SUÇ 20 Şubat 2019
131b OKUNMA     899 PAYLAŞIM

Abdullah Öcalan 1999 Yılında Nasıl Yakalandı ve Türkiye'ye Getirildi?

PKK terör örgütünün kurucularından olan Abdullah Öcalan (Apo), 15 Şubat 1999'da Kenya'da yakalanmış ve ardından Türk güvenlik birimlerine teslim edilerek Türkiye'ye getirilmişti. O süreçte neler yaşandığını hatırlayalım.
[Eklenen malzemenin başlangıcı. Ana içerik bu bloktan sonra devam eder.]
(* ===== verification/CycleTheorems.v ===== *)
(** * A pod is bound or everything done for it is undone

    The calls that one turn of the scheduling loop makes, with the goroutine that it
    starts, for all answers of the plugins, of the API server and of the shared state. *)
From S2P Require Import Prelude Api NodeInfo Framework Goroutine Nominator PriorityQueue Cache CacheSpec Snapshot.
From S2P Require Import GenericScheduler WaitingPods Binding Scheduler EventHandlers QueueTheorems Simulator.

(** ** What is noted of the calls

    A call of the queue is noted with the method itself and its answer. *)
Inductive note :=
  | NPopped (podInfo : QueuedPodInfo)
  | NIsAssumed (pod : Pod) (x : result cacheError bool)
  | NAssumedPod (pod : Pod) (x : result cacheError Pod)
  | NSelected (pod : Pod) (host : string)
  | NNoNode (pod : Pod) (err : scheduleError)
  | NAssume (p : Pod) (ok : bool)
  | NReserve (p : Pod) (host pl : string) (c : Code)
  | NPermit (p : Pod) (host pl : string) (c : Code)
  | NWaiting (prof uid : string) (l : option nat)
  | NSignal (l : nat) (c : Code)
  | NReleased (prof uid : string)
  | NPreBind (p : Pod) (host pl : string) (c : Code)
  | NExtenders (extenders : list Extender)
  | NExtenderBind (p : Pod) (host : string) (i : nat) (ok : bool)
  | NBind (p : Pod) (host pl : string) (c : Code)
  | NFinish (p : Pod)
  | NPostBind (p : Pod) (host pl : string)
  | NUnreserve (p : Pod) (host pl : string)
  | NForget (p : Pod)
  | NLooked (namespace name : string) (cached : option Pod)
  | NQueue (X : Type) (m : Q X) (x : result queueError X).

Create HintDb silent.

Section Cycle.
Context `{LabelsLib, StateData, KeyLib, Environment, ClientLib}.
Context (initialBackoff maxBackoff : Z)
  (statusOrder : gmap string Status -> list Status) (Profiles : gmap string profile).

Definition observe (X : Type) (c : call X) : X -> list note :=
  match c in call X return X -> list note with
  | NextPodCall => fun x => match x with Ok (Some podInfo) => [NPopped podInfo] | _ => [] end
  | IsAssumedCall pod => fun x => [NIsAssumed pod x]
  | GetPodCall pod => fun x => [NAssumedPod pod x]
  | ScheduleCall _ pod => fun x => match x with Ok r => [NSelected pod (SuggestedHost r)] | Err err => [NNoNode pod err] | Panic => [] end
  | CacheCall (EvAssume p) => fun x => [NAssume p (match x with Ok _ => true | _ => false end)]
  | CacheCall (EvForget p) => fun _ => [NForget p]
  | CacheCall (EvFinish p _) => fun _ => [NFinish p]
  | QueueCall X m => fun x => [NQueue X m x]
  | ReserveCall pl p host => fun st => [NReserve p host pl (StatusCode st)]
  | UnreserveCall pl p host => fun _ => [NUnreserve p host pl]
  | PermitCall pl p host => fun x => [NPermit p host pl (StatusCode x.1)]
  | GetWaiting prof uid => fun l => [NWaiting prof uid l]
  | ReceiveSignal _ l => fun st => [NSignal l (StatusCode st)]
  | RemoveWaiting prof uid => fun _ => [NReleased prof uid]
  | PreBindCall pl p host => fun st => [NPreBind p host pl (StatusCode st)]
  | ExtendersCall => fun extenders => [NExtenders extenders]
  | ExtenderBind i p host => fun err => [NExtenderBind p host i (bool_decide (err = None))]
  | BindCall pl p host => fun st => [NBind p host pl (StatusCode st)]
  | PostBindCall pl p host => fun _ => [NPostBind p host pl]
  | ListerGet namespace name => fun cached => [NLooked namespace name cached]
  | _ => fun _ => []
  end.

(** The plugins are called in order up to the first bad answer. *)
Inductive tried (mk : string -> Code -> note) (good : Code -> Prop) : list string -> list note -> bool -> Prop :=
  | TriedAll : tried mk good [] [] true
  | TriedGood pl pls c l ok : good c -> tried mk good pls l ok -> tried mk good (pl :: pls) (mk pl c :: l) ok
  | TriedBad pl pls c : ~ good c -> tried mk good (pl :: pls) [mk pl c] false.
(* ===== verification/TopologySpreadSpec.v ===== *)
(** * What PodTopologySpread promises

    The counts of the plugin are those of the pods of the cluster, the first critical path
    has the least of them, and both stay so while pods come and go on one node; the filter
    admits a node exactly when the skew of every constraint stays within its bound. *)
From S2P Require Import Prelude Api NodeInfo Framework PluginData PodChanges PodTopologySpread.
Local Open Scope Z_scope.

(** ** Critical paths

    [cnt] gives the count of every value of a topology key. *)
Section Critical.
Implicit Types (cnt : string -> option Z) (p : criticalPaths) (v w : string).

Definition emptyPath : criticalPath := {| TopologyValue := ""; MatchNum := MaxInt32 |}.

(** Nothing counted; one value; or two values.  In the last case no other value
    has less than the second path, unless one path is that of [v], the value whose count
    may change: then no other value has less than the other path. *)
Inductive critical cnt v : criticalPaths -> Prop :=
  | NoValue : (forall w, cnt w = None) -> critical cnt v newCriticalPaths
  | OneValue a na : cnt a = Some na -> (forall w z, cnt w = Some z -> w = a) -> na <= MaxInt32 ->
      critical cnt v {| path0 := {| TopologyValue := a; MatchNum := na |}; path1 := emptyPath |}
  | TwoValues a b na nb : cnt a = Some na -> cnt b = Some nb -> a <> b -> na <= nb ->
      (forall w z, cnt w = Some z -> w <> a -> w <> b -> na <= z /\ (v <> b -> nb <= z)) ->
      critical cnt v {| path0 := {| TopologyValue := a; MatchNum := na |};
                        path1 := {| TopologyValue := b; MatchNum := nb |} |}.

(** No value has less than the second path: the state after the first pass. *)
Definition settled cnt p : Prop := forall v, critical cnt v p.

Lemma critical_least cnt v p w z : critical cnt v p -> cnt w = Some z ->
  exists a, cnt a = Some (MatchNum (path0 p)) /\ MatchNum (path0 p) <= z.
Proof.
  intros [Hn|a na Ha Ho ?|a b na nb Ha Hb Hab Hle Ho] Hw; cbn.
  - congruence.
  - exists a. split; [done|]. rewrite (Ho w z Hw) in Hw. rewrite Hw in Ha. by injection Ha as ->.
  - exists a. split; [done|]. destruct (decide (w = a)) as [->|Hwa]; [rewrite Hw in Ha; by injection Ha as ->|].
    destruct (decide (w = b)) as [->|Hwb]; [rewrite Hw in Hb; by injection Hb as ->|]. by apply (Ho w z).
Qed.

Definition setCount cnt v num : string -> option Z := fun w => if decide (w = v) then Some num else cnt w.

Lemma critical_ext cnt cnt' v p : (forall w, cnt w = cnt' w) -> critical cnt v p -> critical cnt' v p.
Proof.
  intros Hext Hp. destruct Hp as [Hn|a na Ha Ho Hmax|a b na nb Ha Hb Hab Hle Ho].
  - apply NoValue. intros w. by rewrite <- Hext.
  - apply OneValue; [by rewrite <- Hext| |done]. intros w z. rewrite <- Hext. apply Ho.
  - apply TwoValues; rewrite <- ?Hext; try done. intros w z. rewrite <- Hext. apply Ho.
Qed.

(** Changing the count of [v]. *)
Lemma updatePaths_change cnt v p num :
  critical cnt v p -> is_Some (cnt v) -> num <= MaxInt32 -> critical (setCount cnt v num) v (updatePaths p v num).
Proof.
  intros Hp [old Hv] Hnum. destruct Hp as [Hn|a na Ha Ho Hmax|a b na nb Ha Hb Hab Hle Ho]; [congruence| |].
  - assert (v = a) as -> by (by eapply Ho). unfold updatePaths. cbn. rewrite decide_True by done. unfold swapPaths. cbn.
    destruct (Z.ltb_spec MaxInt32 num); [lia|]. apply OneValue; [by unfold setCount; rewrite decide_True| |done].
    intros w z. unfold setCount. destruct (decide (w = a)); [done|]. apply Ho.
  - assert (Hset : forall w z, w <> v -> setCount cnt v num w = Some z -> cnt w = Some z).
    { intros w z Hw. unfold setCount. by rewrite decide_False. }
    assert (Hother : forall w, w <> v -> setCount cnt v num w = cnt w).
    { intros w Hw. unfold setCount. by rewrite decide_False. }
    assert (Hself : setCount cnt v num v = Some num) by (unfold setCount; by rewrite decide_True).
    unfold updatePaths, swapPaths. cbn. destruct (decide (v = a)) as [->|Hva]; cbn.
    + destruct (Z.ltb_spec nb num); cbn; apply TwoValues; rewrite ?Hother by done; try done; try lia; try congruence;
        intros w z Hw H1 H2; assert (Hw' : cnt w = Some z) by (apply Hset; [congruence|done]);
        destruct (Ho w z Hw' ltac:(congruence) ltac:(congruence)) as [? Hb2]; specialize (Hb2 ltac:(congruence)); (split; [lia|first [congruence|lia]]).
    + destruct (decide (v = b)) as [->|Hvb]; cbn.
      * destruct (Z.ltb_spec num na); cbn; apply TwoValues; rewrite ?Hother by done; try done; try lia; try congruence;
          intros w z Hw H1 H2; assert (Hw' : cnt w = Some z) by (apply Hset; [congruence|done]);
          destruct (Ho w z Hw' ltac:(congruence) ltac:(congruence)) as [? _]; (split; [lia|first [congruence|lia]]).
      * assert (Hrest : forall w z, setCount cnt v num w = Some z -> w <> a -> w <> v -> na <= z /\ (w = b \/ nb <= z)).
        { intros w z Hw H1 H2. apply Hset in Hw; [|done]. destruct (decide (w = b)) as [->|Hwb].
          - rewrite Hw in Hb. injection Hb as ->. split; [lia|by left].
          - destruct (Ho w z Hw H1 Hwb) as [? Hb2]. split; [done|right]. by apply Hb2. }
        destruct (Z.ltb_spec num na); [|destruct (Z.ltb_spec num nb)]; apply TwoValues; rewrite ?Hother by done; try done; try lia; try congruence.
        -- intros w z Hw H1 H2. destruct (Hrest w z Hw H2 H1). split; [lia|done].
        -- intros w z Hw H1 H2. destruct (Hrest w z Hw H1 H2). split; [lia|congruence].
        -- intros w z Hw H1 H2. destruct (decide (w = v)) as [->|Hwv].
           ++ rewrite Hself in Hw. injection Hw as <-. split; lia.
           ++ destruct (Hrest w z Hw H1 Hwv) as [? [->|?]]; [done|]. by split.
Qed.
olaylar başlar: suriye'den çıkış

1998 yılı içerisinde pkk'nın barınmakta ve destek görmekte olduğu suriye'ye karşı (suriye ve lübnan) çok ağır sözler içeren bir konuşma, reyhanlı'da dönemin kara kuvvetleri komutanı orgeneral atilla ateş tarafından yapılmıştı. konuşma içerisinde türkiye cumhuriyeti'nin sınır komşusu olan suriye'den ismiyle bahsedilmiş ve türkiye'nin hakkı olan desteği alamadığı takdirde, her türlü tedbiri alabileceğini söylemişti. hemen ardından cumhurbaşkanı süleyman demirel, suriye'nin sergilediği tutuma istinaden gerekli olan karşılığın verilebileceğini söyledi. hemen akabinde mesut yılmaz'ın yaptığı ve birleşmiş milletler yasasına istinaden aldıkları bakanlar kurulu kararına göre suriye'ye her türlü caydırıcı tedbirin alınmasına karar verdiklerini açıkladı.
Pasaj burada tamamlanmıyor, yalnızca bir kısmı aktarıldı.